Monday

Tag Archives: Satisfaction

Motivation, Happiness and Engagement

This is the first of a series of posts looking at the interlinked but independent elements of satisfaction, happiness, engagement and motivation. Ideally the members of your team will enjoy all four feelings but this is not always possible or even necessary. A soldier engaged in a pitch battle is unlikely to be ‘happy’ but would certainly be engaged and should be motivated.

Research suggests people have a deep need for Autonomy (the desire to direct our own lives), Mastery (the urge to get better and better at something), and Purpose (the yearning to do what we do in the service of something larger than ourselves). If your team provides these elements, you are lily to have satisfied and motivated people.

Happiness is different. It would seem happiness is internal, created by the person within themselves. The human mind can synthesize happiness. Shakespeare said it best, of course (Hamlet Act 2, scene 2, 239–251):
Why, then ’tis none to you; for there is nothing either good or bad but thinking makes it so.

On the engagement front, in November 2010 the Australian Institute of Management (AIM) found in a member’s survey that ‘that negativity, apathy and disillusionment are present in the executive ranks of too many Australian organisations.’ A few of the findings included:

  • 40 per cent of respondents surveyed do not feel appreciated by their employer
  • 20 per cent of participants expressed negative sentiments about working at their current organisation
  • Almost one in three of those surveyed criticised the workplace culture of their organisation
  • 34 per cent of respondents admitted they could be putting more effort into their current role.
  • 33 per cent of those we surveyed said they are considering leaving their employer.
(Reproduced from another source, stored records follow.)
Lemma boot_prologue_spec data :
  hoare (fun _ => True) (boot_prologue cards) (fun _ => fresh) (exit_ok data).
Proof.
  unfold boot_prologue. eapply hoare_bind; [apply hoare_alive|intros []].
  eapply hoare_bind; [by apply (hoare_modify _ _ (fun _ _ => True))|intros []].
  eapply hoare_bind; [by apply (hoare_get _ (fun _ _ => True))|intros s0].
  eapply hoare_bind.
  { apply hoare_if; intros _; [by apply (hoare_modify _ _ (fun _ _ => True))|by apply hoare_ret]. }
  intros []. eapply hoare_bind.
  { apply (hoare_modify _ _ (fun _ => fresh)). intros s _. apply reset_boot_metadata_fresh. }
  intros []. apply (hoare_bind _ _ (fun _ => fresh)); [|intros []; by apply hoare_ret].
  apply hoare_if; intros _; [|by apply hoare_ret].
  eapply hoare_bind.
  { apply (hoare_modify _ _ (fun _ => fresh)). intros s [H1 H2]. split; [|exact H2].
    cbn. by rewrite flag_set_flag, H1. }
  intros []. eapply hoare_bind.
  { apply (hoare_modify _ _ (fun _ => fresh)). intros s. apply fresh_card, card_purge. }
  intros []. apply (hoare_bind _ _ (fun _ => fresh)).
  { apply hoare_call_opt; [|by intros r s []].
    intros g s Hg. apply fresh_card. by apply card_quiesce. }
  intros []. apply (hoare_bind _ _ (fun _ => fresh)); [|intros []; apply hoare_alive].
  apply hoare_call; [|by intros r s []]. intros s. apply fresh_card, card_remove.
Qed.

(** Failing passes keep the frame as well. *)
Lemma boot_tlv_frame a tag val b :
  boot_frame a (b_ad b) -> boot_frame a (b_ad (boot_tlv (chip cards) tag val b).2).
Proof.
  intros Hf.
  destruct (boot_tlv (chip cards) tag val b) as [[e|[]] b'] eqn:E.
  2: { apply boot_tlv_spec in E. exact (boot_frame_effect (chip cards) a _ _ _ _ E Hf). }
  revert E Hf. unfold boot_tlv. unfold mbind at 1, mget at 1. unfold on_b_ad, mbind, mcheck, mmodify.
  destruct b as [ad0 c ch fw rx spi ex no]. cbn [b_ad seen_capability seen_chipset seen_fw_data
    seen_rx_buf_size seen_spi_clk seen_ext_capability seen_rcp_nonce].
  destruct (tag_of tag) as [[]|]; unfold mret, mfail.
  - split_ifs; intros; simplify_eq/=; done.
  - unfold process_fw_data, check_esp_version. split_ifs; intros; simplify_eq/=; done.
  - destruct (negb spi); [|by intros; simplify_eq/=].
    destruct (negb (negb (zlen val =? 1) || (byte_at 0 val =? 0))); [|by intros; simplify_eq/=].
    unfold call_chip, mbind, mget, mput. cbn.
    pose proof (chip_spi_frame (ops:=chip cards) (byte_at 0 val) ad0) as Ea.
    destruct (esp_adjust_spi_clock _ _ _) as [ret a1]. cbn in Ea. subst a1.
    unfold mmodify, mcheck, mret, mfail. destruct (ret =? 0), (0 <=? ret); intros; simplify_eq/=; done.
  - destruct (negb ch), (zlen val =? 1); try (intros; simplify_eq/=; done).
    unfold call_chip, mbind, mget, mput. cbn.
    pose proof (chip_validate_frame (ops:=chip cards) (byte_at 0 val) ad0) as [c0 Ea].
    destruct (esp_validate_chipset _ _ _) as [ret a1]. cbn in Ea. subst a1.
    unfold mmodify, mcheck, mret, mfail. destruct (ret =? 0), (0 <=? ret); intros; simplify_eq/=; done.
  - intros; simplify_eq/=; done.
  - split_ifs; intros; simplify_eq/=; done.
  - split_ifs; intros; simplify_eq/=; done.
  - split_ifs; intros; simplify_eq/=; done.
  - split_ifs; intros; simplify_eq/=; done.
  - intros; simplify_eq/=; done.
Qed.

Lemma boot_tlvs_frame a fuel data b :
  boot_frame a (b_ad b) -> boot_frame a (b_ad (boot_tlvs (chip cards) fuel data b).2).
Proof.
  revert data b. induction fuel as [|f IH]; intros data b Hf; [done|].
  destruct data as [|tag [|n body]]; [done|done|]. rewrite boot_tlvs_cons.
  unfold mbind, mcheck. destruct (n <=? zlen body); [|done]. unfold mret.
  pose proof (boot_tlv_frame a tag (ztake n body) b Hf) as H1.
  destruct (boot_tlv _ _ _ b) as [[e|[]] b1]; [done|]. by apply IH.
Qed.

Lemma boot_accept_frame b r :
  boot_accept (chip cards) b = r -> b_ad r.2 = b_ad b.
Proof.
  intros <-. unfold boot_accept. unfold mbind at 1, mget at 1.
  unfold mbind at 1, mcheck at 1. destruct (_ && _ && _); [|done]. unfold mret at 1.
  unfold mbind at 1.
  match goal with |- b_ad (match ?m with _ => _ end).2 = _ =>
    assert (Hm : m.2 = b) by (unfold mcheck, mret, mfail; repeat case_match; done);
    destruct m as [[e|[]] b1]; cbn in Hm; subst b1; [done|] end.
  unfold mbind at 1, mcheck at 1. destruct (negb _); [|done]. unfold mret at 1.
  unfold mbind at 1.
  assert (Hspi : forall m,
    (m = if (if_transport (b_ad b) =? ESP_IF_TYPE_SPI) && negb (seen_spi_clk b)
     then let '(ret, a') := esp_adjust_spi_clock (chip cards) 0 (b_ad b) in
          mput (b <| b_ad := a' |>) ;;; mcheck (ret =? 0) ret
     else mret tt) -> b_ad (m b).2 = b_ad b).
  { intros m ->. destruct (_ && _); [|done].
    pose proof (chip_spi_frame (ops:=chip cards) 0 (b_ad b)) as Ea.
    destruct (esp_adjust_spi_clock _ _ _) as [ret a1]. cbn in Ea. subst a1.
    unfold mbind, mput, mcheck. by destruct (ret =? 0). }
  specialize (Hspi _ eq_refl).
  match goal with |- b_ad (match ?m with _ => _ end).2 = _ =>
    destruct m as [[e|[]] b1]; cbn in Hspi; [done|] end.
  unfold mbind, mget, mcheck, mret, mfail. repeat case_match; simplify_eq/=; done.
Qed.

Lemma boot_reconstruct_spec data r :
  (exists b, accepted data b) ->
  hoare not_init (boot_reconstruct ops cards m2j r) (fun _ _ => True) (exit_ok data).
Proof.
  intros Hacc. unfold boot_reconstruct.
  assert (HF : forall r s, not_init s -> exit_ok data (Fail r) s) by done.
  apply (hoare_bind _ _ (fun _ => not_init)).
  { apply hoare_if; intros _; [|by apply hoare_ret].
    apply hoare_call_opt; [|done]. intros g s Hg. apply not_init_card. by apply card_reinit. }
  intros []. apply (hoare_bind _ _ (fun _ => not_init)).
  { apply hoare_modify. unfold not_init. intros s H.
    rewrite (flag_eq _ _ (set_flag ESP_ALLOW_RECONSTRUCT (ad s))) by done.
    by rewrite flag_set_flag, H. }
  intros []. apply (hoare_bind _ _ (fun _ => not_init)); [by apply hoare_modify|].
  intros []. apply (hoare_bind _ _ (fun _ => not_init)); [by apply hoare_get|].
  intros s0. apply (hoare_bind _ _ (fun _ => not_init)).
  { apply hoare_if; intros _; [|by apply hoare_ret].
    apply hoare_call; [|done]. intros s. apply not_init_card, card_wiphy. }
  intros []. apply (hoare_bind _ _ (fun _ => not_init)).
  { apply hoare_call; [|done]. intros s. apply not_init_card, card_add. }
  intros []. apply (hoare_bind _ _ (fun _ => not_init)).
  { destruct (esp_start_ota cards) as [ota|] eqn:Eo; [|by apply hoare_ret].
    intros s Hs. pose proof (not_init_card _ _ (card_ota ota s Eo) Hs) as Hs'.
    destruct (ota s) as [ret s']. destruct (negb (ret =? 0)).
    - by destruct (flag ESP_FW_RESET_EXPECTED (ad s')).
    - by right. }
  intros []. apply (hoare_bind _ _ (fun _ => not_init)).
  { apply hoare_call_opt; [|done]. intros g s Hg. apply not_init_card. by apply card_raw. }
  intros _. by apply hoare_modify.
Qed.

Lemma boot_publish_spec data :
  hoare (fun _ => True) (boot_publish ops cards) (fun _ _ => True) (exit_ok data).
Proof.
  assert (HF : forall f, hoare (fun _ => True) (call f Fail_after_commit)
    (fun _ _ => True) (exit_ok data)) by (intros; by apply hoare_call).
  unfold boot_publish.
  eapply hoare_bind; [apply HF|intros []]. eapply hoare_bind; [apply HF|intros []].
  eapply hoare_bind; [by apply (hoare_call_opt (fun _ => True))|intros []].
  eapply hoare_bind; [by apply (hoare_get _ (fun _ _ => True))|intros s0].
  apply hoare_if; intros _.
  - eapply hoare_bind; [by apply (hoare_modify _ _ (fun _ _ => True))|intros []].
    by apply hoare_modify.
  - eapply hoare_bind.
    { apply hoare_if; intros _; [apply HF|by apply hoare_ret]. }
    intros []. eapply hoare_bind; [apply HF|intros []]. by apply hoare_modify.
Qed.

Lemma boot_body_spec data :
  hoare (fun _ => True) (boot_body ops cards m2j data)
    (fun _ _ => exists b, accepted data b) (exit_ok data).
Proof.
  unfold boot_body. eapply hoare_bind; [apply boot_prologue_spec|intros r].
  apply (hoare_bind _ _ (fun b s => not_init s /\ b_ad b = ad s /\
    exists a, base_mac_present a = false /\
      parse_boot_tlvs (chip cards) data (boot_start a) = (inr tt, b))).
  { intros s [Hi Hb]. unfold run_boot, parse_boot_tlvs.
    pose proof (boot_tlvs_frame (ad s) (length data) data (boot_start (ad s)) ltac:(done))
      as (_ & Hfl & _).
    destruct (boot_tlvs _ _ _ _) as [[e|[]] b] eqn:Eb; cbn in Hfl |- *.
    - unfold not_init. cbn. by rewrite (flag_eq _ _ (ad s)).
    - unfold not_init. cbn. rewrite (flag_eq _ _ (ad s)) by done. split_and!; [done|done|]. by eexists. }
  intros b. eapply hoare_bind; [apply hoare_alive|intros []].
  apply (hoare_bind _ _ (fun _ s => not_init s /\ exists b, accepted data b)).
  { intros s (Hi & Eb & a & Ha & Hp). unfold run_boot.
    assert (E : b <| b_ad := ad s |> = b) by (destruct b; cbn in *; by subst). rewrite E.
    pose proof (boot_accept_frame b _ eq_refl) as Hfr.
    destruct (boot_accept (chip cards) b) as [[e|[]] b'] eqn:Eacc; cbn in Hfr |- *.
    - unfold not_init. cbn. rewrite (flag_eq _ _ (ad s)); [done|congruence].
    - unfold not_init. cbn. rewrite (flag_eq _ _ (ad s)) by congruence. split; [done|].
      pose proof (proj1 (boot_accept_ok (chip cards) b b') Eacc) as (_ & _ & _ & _ & _ & ->).
      exists b, a. done. }
  intros _ s [Hi Hacc]. revert s Hi.
  change (hoare not_init (boot_reconstruct ops cards m2j r ;;; boot_publish ops cards)
    (fun _ _ => exists b, accepted data b) (exit_ok data)).
  eapply hoare_bind; [by apply boot_reconstruct_spec|intros []].
  eapply hoare_consequence; [apply boot_publish_spec|done|done|done].
Qed.
End Handler.

(** ** Properties *)
Section Properties.
Context {T : Type} (ops : esp_if_ops T) {Hops : IfOpsLaws ops} (cards : card_ops T)
  {HC : CardLaws cards} (m2j : Z -> Z).
Implicit Types s : sys T.


(** A failed boot never leaves the driver idle. If the handler returns
    an error and the driver is not being torn down, the adapter is not
    initialised, the reconstruction bracket is closed, a recovery request is
    pending and its timer is armed. *)
Theorem boot_failure_rearms data s ret s' :
  process_event_esp_bootup ops cards m2j data s = (ret, s') -> ret <> 0 ->
  unloading_or_removing (ad s') = true \/
  (flag ESP_INIT_DONE (ad s') = false /\ flag ESP_ALLOW_RECONSTRUCT (ad s') = false /\
   flag ESP_FW_RECOVERY_PENDING (ad s') = true /\ timer s' <> None).
Proof.
  intros H Hret. pose proof (boot_body_spec ops cards m2j data s I) as Hspec.
  unfold process_event_esp_bootup in H.
  assert (Hfail : forall r s1, not_init s1 -> boot_fail ops m2j r s1 = (ret, s') ->
    unloading_or_removing (ad s') = true \/
    (flag ESP_INIT_DONE (ad s') = false /\ flag ESP_ALLOW_RECONSTRUCT (ad s') = false /\
     flag ESP_FW_RECOVERY_PENDING (ad s') = true /\ timer s' <> None)).
  { intros r s1 Hi [= _ <-]. set (s2 := esp_clear_reconstruct_flag s1).
    unfold esp_bootup_request_retry.
    destruct (unloading_or_removing (ad s2)) eqn:Hu; [by left|]. right.
    set (s3 := on_ad (clear_flag ESP_CLEANUP_IN_PROGRESS) s2).
    assert (Hu3 : unloading_or_removing (ad s3) = false).
    { unfold unloading_or_removing in *.
      change (ad s3) with (clear_flag ESP_CLEANUP_IN_PROGRESS (ad s2)).
      by rewrite !flag_clear_flag, !andb_true_r. }
    destruct (schedule_recovery_spec (ops:=ops) m2j ESP_FW_RECOVERY_WATCHDOG_MS true true s3 Hu3)
      as [_ _ _ _ _ Hf Ht _ _].
    set (s4 := esp_schedule_recovery _ _ _ _ _ s3) in *. clearbody s4.
    destruct (restart_request (ops:=ops) m2j s4) as (Ep & Et).
    rewrite Ep by (by rewrite (Hf ESP_FW_RECOVERY_PENDING eq_refl)).
    rewrite !(restart_keeps m2j), !Hf by done. subst s3 s2. cbn. rewrite !flag_clear_flag, Hi.
    split_and!; try done; [by rewrite andb_false_r|by apply Et]. }
  destruct (boot_body ops cards m2j data s) as [[[r|r|r]|[]] s1].
  - left. injection H as -> ->. by destruct Hspec as [[_ ?]|[-> _]].
  - by apply (Hfail r s1).
  - eapply Hfail; [|exact H]. unfold not_init.
    destruct (card_remove cards true (esp_deinit_bt cards (on_ad (clear_flag ESP_INIT_DONE)
      (on_ad (set_flag ESP_CLEANUP_IN_PROGRESS) s1)))) as [_ ->].
    destruct (card_bt cards (on_ad (clear_flag ESP_INIT_DONE)
      (on_ad (set_flag ESP_CLEANUP_IN_PROGRESS) s1))) as [_ ->].
    cbn. rewrite flag_clear_flag. by rewrite andb_false_r.
  - by simplify_eq.
Qed.
End Properties.
(* ===== verification/RcpHost.v ===== *)
(** * RcpHost: the host's IEEE 802.15.4 RCP byte pipe

    The character device of [host/esp_rcp.c]: its session life cycle (boot
    event, registration, open, nonce confirmation, close, teardown), the two
    receive queues, the bounded TX slots and the chunking writer, with the
    common packet output [esp_send_packet] of [host/main.c].

    One lock region of the C code is one function here.  A function that
    sleeps with the locks released takes what the rest of the driver does
    meanwhile as an argument ([wake]), and [esp_rcp_open] is split at its wait
    for the confirmation. *)
From S2P Require Import Prelude Wire Adapter Recovery.

Definition ESP_RCP_RX_QUEUE_LIMIT : nat := 64.
Definition ESP_RCP_TX_INFLIGHT_LIMIT : Z := 64.
Definition ESP_RCP_HOSTED_CHUNK_MAX : Z := 1400.
Definition ESP_RCP_SESSION_VERSION : Z := 1.

(** ** Session markers *)

(** [struct esp_rcp_session_marker]: version, three reserved bytes, le64 nonce. *)
Definition sizeof_session_marker : Z := 12.
Definition marker_bytes (version nonce : Z) : list Z := [version; 0; 0; 0] ++ le_bytes 8 nonce.
Definition marker_version (data : list Z) : Z := byte_at 0 data.
Definition marker_nonce (data : list Z) : Z := le_at 8 4 data.

(** The header both senders fill in; [total_len] is a [size_t] here. *)
Definition rcp_pad_len (n : Z) : Z :=
  u8 (sizeof_header + (SKB_DATA_ADDR_ALIGNMENT - (n + sizeof_header) mod SKB_DATA_ADDR_ALIGNMENT)
                        mod SKB_DATA_ADDR_ALIGNMENT).

Definition rcp_header (packet_type : ESP_PACKET_TYPE) (n pad : Z) : esp_payload_header :=
  mk_header (if_code ESP_RCP_IF) 0 0 (pkt_code packet_type) 0 (u16 n) (u16 pad) 0 0 0.

(** [be] and [addr] are the host's byte order and the buffer's address, which
    the checksum routine depends on only internally. *)
Definition rcp_skb (be : bool) (addr caps : Z) (packet_type : ESP_PACKET_TYPE) (payload : list Z)
    : list Z :=
  let pad := rcp_pad_len (zlen payload) in
  let h := rcp_header packet_type (zlen payload) pad in
  let tail := replicate (Z.to_nat (pad - sizeof_header)) 0 ++ payload in
  let skb := encode_header h ++ tail in
  if has_cap caps ESP_CHECKSUM_ENABLED then
    encode_header (h <| checksum := compute_checksum be addr skb (zlen payload + pad) |>) ++ tail
  else skb.

(** ** State

    The file-scope variables.  The driver has a single adapter ([main.c]), so an
    adapter pointer is either NULL ([false]) or it. *)
Record rcp := mk_rcp {
  rcp_rx_q : list (list Z);
  rcp_early_q : list (list Z);
  rcp_queue_initialized : bool;
  rcp_boot_pending : bool;
  rcp_early_overflow : bool;
  rcp_boot_adapter : bool;
  rcp_registered : bool;
  rcp_opened : bool;
  rcp_ever_opened : bool;
  rcp_opening_first : bool;
  rcp_generation : Z;            (* u32 *)
  rcp_adapter : bool;
  rcp_session_acked_nonce : Z;   (* u64 *)
  rcp_session_active : bool;
  rcp_tx_inflight : Z            (* atomic_t *)
}.

#[export] Instance eta_rcp : Eta rcp := fun r =>
  mk_rcp (rcp_rx_q r) (rcp_early_q r) (rcp_queue_initialized r) (rcp_boot_pending r)
    (rcp_early_overflow r) (rcp_boot_adapter r) (rcp_registered r) (rcp_opened r)
    (rcp_ever_opened r) (rcp_opening_first r) (rcp_generation r) (rcp_adapter r)
    (rcp_session_acked_nonce r) (rcp_session_active r) (rcp_tx_inflight r).
(* ===== verification/RcpFw.v ===== *)
(** * RcpFw: the firmware's RCP byte bridge

    [esp/esp_driver/network_adapter/main/esp_rcp.c]: the queue of host bytes the
    radio stack reads, the pool of eight TX slots, the gate that holds start-up
    bytes back until the host has proved its session, and the session start;
    with the pieces of [app_main.c] it stands on - the three send queues and the
    fatal restart that every lost byte ends in. *)
From stdpp Require Import sorting.
From S2P Require Import Prelude Wire Adapter Recovery RcpHost.

(** What leaves the receive side of the bridge alone. *)
Create HintDb rcp_fw.

(** ** ESP-IDF results *)
Definition ESP_OK : Z := 0.
Definition ESP_FAIL : Z := -1.
Definition ESP_ERR_NO_MEM : Z := 257.
Definition ESP_ERR_INVALID_ARG : Z := 258.
Definition ESP_ERR_INVALID_STATE : Z := 259.
Definition ESP_ERR_NOT_SUPPORTED : Z := 262.
Definition ESP_ERR_TIMEOUT : Z := 263.

Definition ESP_HOSTED_RCP_TX_POOL_SIZE : Z := 8.
Definition ESP_HOSTED_RCP_CHUNK_MAX : Z := 1400.
Definition PRIO_Q_HIGH : Z := 0.
Definition PRIO_Q_MID : Z := 1.
Definition PRIO_Q_LOW : Z := 2.
Definition MAX_PRIORITY_QUEUES : Z := 3.

(** ** State *)

(** [interface_buffer_handle_t]; [bh_slot] is the RCP slot that
    [priv_buffer_handle] names when [free_buf_handle] is
    [esp_hosted_rcp_release_tx_slot]. *)
Record buf_handle := mk_bh {
  bh_if_type : Z;
  bh_if_num : Z;
  bh_flag : Z;
  bh_pkt_type : Z;
  bh_payload : list Z;
  bh_raw_tp_run_id : Z;
  bh_slot : option Z
}.

(** The file-scope variables; a queue that has not been created is [None].  The
    pool is created whole, so a slot is its index. *)
Record rcp_fw := mk_rcp_fw {
  s_rx_queue : option (list (list Z));
  s_current_rx : option (list Z * Z);
  s_tx_free_queue : option (list Z);
  s_preboot_tx_queue : option (list buf_handle);
  s_tx_gate_lock : bool;
  s_tx_pool : bool;
  s_bridge_enabled : bool;
  s_host_ready : bool;
  s_host_session_ready : bool;
  s_session_nonce : Z;
  s_rx_notify : bool
}.

#[export] Instance eta_rcp_fw : Eta rcp_fw := fun r =>
  mk_rcp_fw (s_rx_queue r) (s_current_rx r) (s_tx_free_queue r) (s_preboot_tx_queue r)
    (s_tx_gate_lock r) (s_tx_pool r) (s_bridge_enabled r) (s_host_ready r)
    (s_host_session_ready r) (s_session_nonce r) (s_rx_notify r).

Inductive INTERFACE_STATE := DEINIT | INIT | ACTIVE | DEACTIVE.
#[export] Instance INTERFACE_STATE_eq_dec : EqDecision INTERFACE_STATE.
Proof. solve_decision. Defined.

(** The firmware: the bridge, the send queues, the data path, the fatal worker,
    and a log of what was queued on [PRIO_Q_MID] that no code reads. *)
Record fw := mk_fw {
  rcp_of : rcp_fw;
  to_host_high : list buf_handle;
  to_host_mid : list buf_handle;
  to_host_low : list buf_handle;
  datapath : bool;
  if_handle : option INTERFACE_STATE;
  s_rcp_fatal_task : bool;
  s_rcp_fatal_pending : bool;
  queued_mid : list buf_handle
}.

#[export] Instance eta_fw : Eta fw := fun f =>
  mk_fw (rcp_of f) (to_host_high f) (to_host_mid f) (to_host_low f) (datapath f) (if_handle f)
    (s_rcp_fatal_task f) (s_rcp_fatal_pending f) (queued_mid f).

Definition rcp_fw_zero : rcp_fw :=
  mk_rcp_fw None None None None false false false false false 0 false.
Definition fw_zero : fw := mk_fw rcp_fw_zero [] [] [] false None false false [].

Definition on_rcp (g : rcp_fw -> rcp_fw) (f : fw) : fw := f <| rcp_of := g (rcp_of f) |>.

(** ** [app_main.c]: fatal restart and send queues *)
Definition esp_hosted_rcp_fatal_worker_init (created : bool) (f : fw) : Z * fw :=
  if s_rcp_fatal_task f then (ESP_OK, f)
  else if created then (ESP_OK, f <| s_rcp_fatal_task := true |>) else (ESP_ERR_NO_MEM, f).

(** Schedules the worker once and closes the data path. *)
Definition esp_hosted_rcp_fatal_restart (f : fw) : fw :=
  if s_rcp_fatal_task f && negb (s_rcp_fatal_pending f) then
    f <| s_rcp_fatal_pending := true |> <| datapath := false |>
      <| if_handle := (fun _ => DEACTIVE) <$> if_handle f |>
  else f.

Section Queues.
(** [TO_HOST_QUEUE_SIZE] depends on the transport that is built. *)
Context (to_host_queue_size : Z).

(** [xQueueSend] after its wait: what the consumer did meanwhile is a previous
    step. [pdTRUE] is [true]. *)
Definition xQueueSend {A} (cap : Z) (x : A) (q : list A) : option (list A) :=
  if zlen q <? cap then Some (q ++ [x]) else None.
The last piece of the framework is a series of studies in the UK focused on ‘civil servants’ (public servants), the ‘Whitehall Studies’. One key finding is the inverse relationship between coronary heart disease (CHD) and the level of job control. People in highly demanding jobs they could control had half the rate of CHD experienced by people with less control over their work.

Creating an environment where people are engaged motivated and happy has a direct link to their wellbeing as well as delivering your requirements. My next few posts will focus on how to create this win-win situation.